Fresh Raspberry Pie — The Best! July 21, 2008
This weekend I made a raspberry pie. Summer really IS here. I have been making this pie for years– at least, every year when I live where you can buy raspberries without taking out a mortgage on your house to buy them. This is very likely my favorite pie in the world, at least partly because they are the perfect way to wallow in raspberries once a year, when it’s raspberry season.
Here is the recipe, from an old Lee Bailey cookbook. Unfortunately these are no longer in print, but you can find them from time to time in second hand bookshops.
Lee Bailey’s Raspberry Pie
1 pie crust, baked
Whipped cream, flavored with vanilla or very lightly sweetened with sugar
Filling:
3 pints fresh raspberries, approximately
1 cup sugar
3 tablespoons of cornstarch
½ cup of water
1 tablespoon unsalted butter
Make the pie crust and bake it blind. Set it aside and allow to cool to room temperature.
To make the filling, mash enough berries to fill one cup. Combine with the sugar, cornstarch, and water in a small saucepan and cook over medium heat, stirring constantly, until the mixture comes to the boil. Continue cooking for about 2 minutes over low heat until the mixture is thickened and clear. Stir in the butter and cook until melted, then allow to cool to lukewarm.
Place the remaining uncooked berries in the baked crust, saving a few perfect ones for garnish. Pour the cooked berry mixture over the berries in crust. Shake gently so glaze seeps down around the raw berries.
Chill pie for a few hours (I usually chill overnight for best firmness, but in these pictures you can see that we couldn’t wait more than three hours to eat it, so it’s oozing a little over the plate), then top with the flavoured whipped cream and garnish with the reserved whole berries.
This is one of those pies that are so incredibly easy, yet so incredibly good, that they make your reputation as an amazing baker. I really encourage you to give this recipe a try. Just make sure that you have good quality raspberries, with flavour to them. That’s the hardest part of the recipe.
You will also notice the wonky crimps in my crust. I’m afraid that my pie crusts will never again be perfectly crimped, because I can’t bring myself to sacrifice my perfect flake and taste for appearances. Remember my cooking rules? Again, taste trumps looks.

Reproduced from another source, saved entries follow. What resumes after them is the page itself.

(* ===== verification/PgWire.v ===== *)
(** * PostgreSQL wire primitives

    The byte-level writers and readers of
    [src/core/database/postgres/pg_protocol_parser.cpp]: the big-endian
    integers, NUL-terminated strings and message framing that every request is
    written with, the readers every response is read with, and the DataRow,
    error and notice payloads.  A reader's offset into the payload is the
    unread suffix of it; a read past the end is the code's exception.

    [frame] is the protocol's message layout and [begin_message] /
    [finish_message], which patch the length into the buffer afterwards,
    refine it ([finish_message_frame]).  The readers are exact inverses of the
    writers, so the theorems characterise each decoder as the inverse of the
    protocol's encoding. *)

From S2P Require Import Prelude Utf8.

Definition UINT32_MAX : Z := 4294967295.
Definition INT32_MAX : Z := 2147483647.

(** ** Writers *)

Definition append_u16 (out : bytes) (value : Z) : bytes :=
  out ++ [Z.land (Z.shiftr value 8) 0xff; Z.land value 0xff].

Definition append_u32 (out : bytes) (value : Z) : bytes :=
  out ++ [Z.land (Z.shiftr value 24) 0xff; Z.land (Z.shiftr value 16) 0xff;
          Z.land (Z.shiftr value 8) 0xff; Z.land value 0xff].

Definition append_cstring (out value : bytes) : bytes := (out ++ value) ++ [0].

Definition reject_sql_nul (sql : bytes) : res unit :=
  match find_char 0 sql with
  | Some _ => Throw (invalid_argument "SQL text contains an embedded NUL byte")
  | None => Ok tt
  end.

Definition begin_message (out : bytes) (tag : Z) : bytes * nat :=
  (append_u32 (out ++ [tag]) 0, length out).

Definition finish_message (out : bytes) (start : nat) : res bytes :=
  let len := size out - Z.of_nat start - 1 in
  if UINT32_MAX <? len then Throw (length_error "PostgreSQL message is too large")
  else
    let value := len in
    Ok (<[(start + 4)%nat := Z.land value 0xff]>
       (<[(start + 3)%nat := Z.land (Z.shiftr value 8) 0xff]>
       (<[(start + 2)%nat := Z.land (Z.shiftr value 16) 0xff]>
       (<[(start + 1)%nat := Z.land (Z.shiftr value 24) 0xff]> out)))).

(** ** Readers *)

Definition read_u16 (data : bytes) : res (Z * bytes) :=
  match data with
  | a :: b :: rest => Ok (Z.lor (Z.shiftl a 8) b, rest)
  | _ => Throw (runtime_error "truncated PostgreSQL message")
  end.

Definition read_u32 (data : bytes) : res (Z * bytes) :=
  match data with
  | a :: b :: c :: d :: rest =>
      Ok (Z.lor (Z.lor (Z.lor (Z.shiftl a 24) (Z.shiftl b 16)) (Z.shiftl c 8)) d, rest)
  | _ => Throw (runtime_error "truncated PostgreSQL message")
  end.

Definition not_nul (c : Z) : bool := negb (c =? 0).

Definition read_cstring (data : bytes) : res (bytes * bytes) :=
  match span not_nul data with
  | (_, []) => Throw (runtime_error "unterminated PostgreSQL metadata string")
  | (value, _ :: rest) => Ok (value, rest)
  end.

(** ** DataRow *)

Abbreviation ResultRow := (list (option bytes)).

Fixpoint read_columns (count : nat) (payload : bytes) : res (ResultRow * bytes) :=
  match count with
  | O => Ok ([], payload)
  | S count =>
      '(len, payload) ← read_u32 payload;
      if len =? 0xffffffff then
        '(row, payload) ← read_columns count payload;
        Ok (None :: row, payload)
      else if (0x7fffffff <? len) || (size payload <? len) then
        Throw (runtime_error "invalid PostgreSQL DataRow column length")
      else
        '(row, rest) ← read_columns count (drop (Z.to_nat len) payload);
        Ok (Some (take (Z.to_nat len) payload) :: row, rest)
  end.

Definition parse_data_row (payload : bytes) : res ResultRow :=
  '(column_count, payload) ← read_u16 payload;
  '(row, payload) ← read_columns (Z.to_nat column_count) payload;
  match payload with
  | [] => Ok row
  | _ => Throw (runtime_error "invalid PostgreSQL DataRow length")
  end.

(** ** Error and notice fields *)

Definition error_fields_step (st : bytes * gmap Z bytes)
    : (bytes * gmap Z bytes) + res (bytes * gmap Z bytes) :=
  let '(payload, fields) := st in
  match payload with
  | [] => inr (Ok st)
  | code :: payload' =>
      if code =? 0 then inr (Ok st)
      else
        match span not_nul payload' with
        | (_, []) => inr (Throw (runtime_error "Unterminated PostgreSQL error field"))
        | (value, _ :: rest) =>
            match fields !! code with
            | Some _ => inr (Throw (runtime_error "Duplicate PostgreSQL error field"))
            | None => inl (rest, <[code := replace_invalid_utf8 value]> fields)
            end
        end
  end.

Definition sqlstate_char (c : Z) : bool := isdigit c || isupper c.

Definition valid_sqlstate (s : bytes) : bool :=
  (size s =? 5) && forallb sqlstate_char s.

Definition decode_error_fields (payload : bytes) : res (gmap Z bytes) :=
  '(rest, fields) ← run unread error_fields_step (payload, ∅);
  if negb (size rest =? 1) then
    Throw (runtime_error "Invalid PostgreSQL error/notice payload")
  else
    match fields !! ch "S", fields !! ch "C", fields !! ch "M" with
    | Some _, Some sqlstate, Some (_ :: _) =>
        if valid_sqlstate sqlstate then Ok fields
        else Throw (runtime_error "Invalid PostgreSQL SQLSTATE")
    | _, _, _ => Throw (runtime_error "Invalid PostgreSQL error/notice payload")
    end.

(** [ErrorResponse::message] and [ErrorResponse::code]. *)
Definition error_message (fields : gmap Z bytes) : bytes := default [] (fields !! ch "M").
Definition error_code (fields : gmap Z bytes) : bytes := default [] (fields !! ch "C").
(** [++marker_count], the placeholder on the output, and past the [?]. *)
Definition emit_marker (st : Lexer) : Lexer :=
  let n := marker_count st + 1 in
  {| state := state st; block_depth := block_depth st; marker_count := n;
     dollar_delimiter := dollar_delimiter st;
     out := out st ++ ch "$" :: to_string n;
     before := ch "?" :: before st |}.

(** Whether a quote at this place opens an [E'...'] string. *)
Definition escape_string (before : bytes) : bool :=
  match before with
  | c :: before' =>
      ((c =? ch "E") || (c =? ch "e")) &&
      match before' with
      | d :: _ => negb (is_identifier_continue d)
      | [] => true
      end
  | [] => false
  end.

(** The dollar-quote delimiter that starts the text, if one does. *)
Definition dollar_tag (text : bytes) : option bytes :=
  match text with
  | c :: t =>
      let '(tag, rest) :=
        match t with
        | d :: _ => if is_dollar_tag_start d then span is_dollar_tag_continue t else ([], t)
        | [] => ([], t)
        end in
      match rest with
      | d :: _ => if d =? ch "$" then Some (c :: tag ++ [d]) else None
      | [] => None
      end
  | [] => None
  end.

Definition after_identifier (before : bytes) : bool :=
  match before with [] => false | c :: _ => is_identifier_continue c end.

Definition next_char (t : bytes) : Z := match t with [] => 0 | c :: _ => c end.

(** Inside a quoted region. *)
Definition quoted_step (st : Lexer) (c : Z) (t : bytes) : bytes * Lexer :=
  let quote := if decide (state st = DoubleQuote) then DQ else ch "'" in
  if c =? quote then
    match t with
    | d :: t' => if d =? quote then (t', copy [c; d] st) else (t, enter Normal (copy [c] st))
    | [] => (t, enter Normal (copy [c] st))
    end
  else if bool_decide (state st = EscapeString) && (c =? ch "\") then
    match t with
    | d :: t' => (t', copy [c; d] st)
    | [] => (t, copy [c] st)
    end
  else (t, copy [c] st).

(** In SQL code. *)
Definition normal_step (st : Lexer) (c : Z) (t : bytes) : bytes * Lexer :=
  let next := next_char t in
  if (c =? ch "'") || (c =? DQ) then
    (t, copy [c] (enter (if c =? DQ then DoubleQuote
                         else if escape_string (before st) then EscapeString
                         else SingleQuote) st))
  else if (c =? ch "-") && (next =? ch "-") then
    (tail t, copy [c; next] (enter LineComment st))
  else if (c =? ch "/") && (next =? ch "*") then
    (tail t, copy [c; next] (set_depth 1 (enter BlockComment st)))
  else if (c =? ch "$") && negb (after_identifier (before st)) then
    match dollar_tag (c :: t) with
    | Some tag => (drop (length tag) (c :: t), copy tag (set_delimiter tag st))
    | None => (t, copy [c] st)
    end
  else if c =? ch "?" then (t, emit_marker st)
  else (t, copy [c] st).

Definition lex_step (s : bytes * Lexer) : (bytes * Lexer) + (bytes * Z) :=
  let '(text, st) := s in
  match text with
  | [] => inr (out st, marker_count st)
  | c :: t =>
      inl
        match dollar_delimiter st with
        | (_ :: _) as d =>
            if starts_with text d
            then (drop (length d) text, set_delimiter [] (copy d st))
            else (t, copy [c] st)
        | [] =>
            let next := next_char t in
            match state st with
            | LineComment =>
                (t, if (c =? 10) || (c =? 13) then enter Normal (copy [c] st) else copy [c] st)
            | BlockComment =>
                if (c =? ch "/") && (next =? ch "*") then
                  (tail t, copy [c; next] (set_depth (block_depth st + 1) st))
                else if (c =? ch "*") && (next =? ch "/") then
                  let st := copy [c; next] (set_depth (block_depth st - 1) st) in
                  (tail t, if block_depth st =? 0 then enter Normal st else st)
                else (t, copy [c] st)
            | SingleQuote | EscapeString | DoubleQuote => quoted_step st c t
            | Normal => normal_step st c t
            end
        end
  end.

Definition initial_lexer : Lexer :=
  {| state := Normal; block_depth := 0; marker_count := 0;
     dollar_delimiter := []; out := []; before := [] |}.

(** The rewritten text and the number of markers. *)
Definition replace_parameter_markers (sql : bytes) : bytes * Z :=
  run unread lex_step (sql, initial_lexer).

Definition parameter_marker_count (sql : bytes) : Z := (replace_parameter_markers sql).2.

Last night I got to attend a James Taylor concert in Victoria. My friend and I were definitely on the young side in the crowd. The music was great, James Taylor himself was very entertaining, and I had a really good time. Maybe not as good as the time some of the older people around us were having, however. Even though I say, yes, everybody should do what they are interested in, be enthusiastic, have fun, there was a moment last night when, looking around at the baby boomer crowd hysterically screaming and singing along with James Taylor, I felt a deep thankfulness that my parents would never attend a concert and engage in concert-like behaviour (e.g. wave one arm back and forth over their heads toward the stage). I know. I’m a hypocrite. At least, I’m a hypocrite when it comes to my parents. But don’t we all hold our parents to slightly different standard that the hypothetical standard we apply to other people’s parents?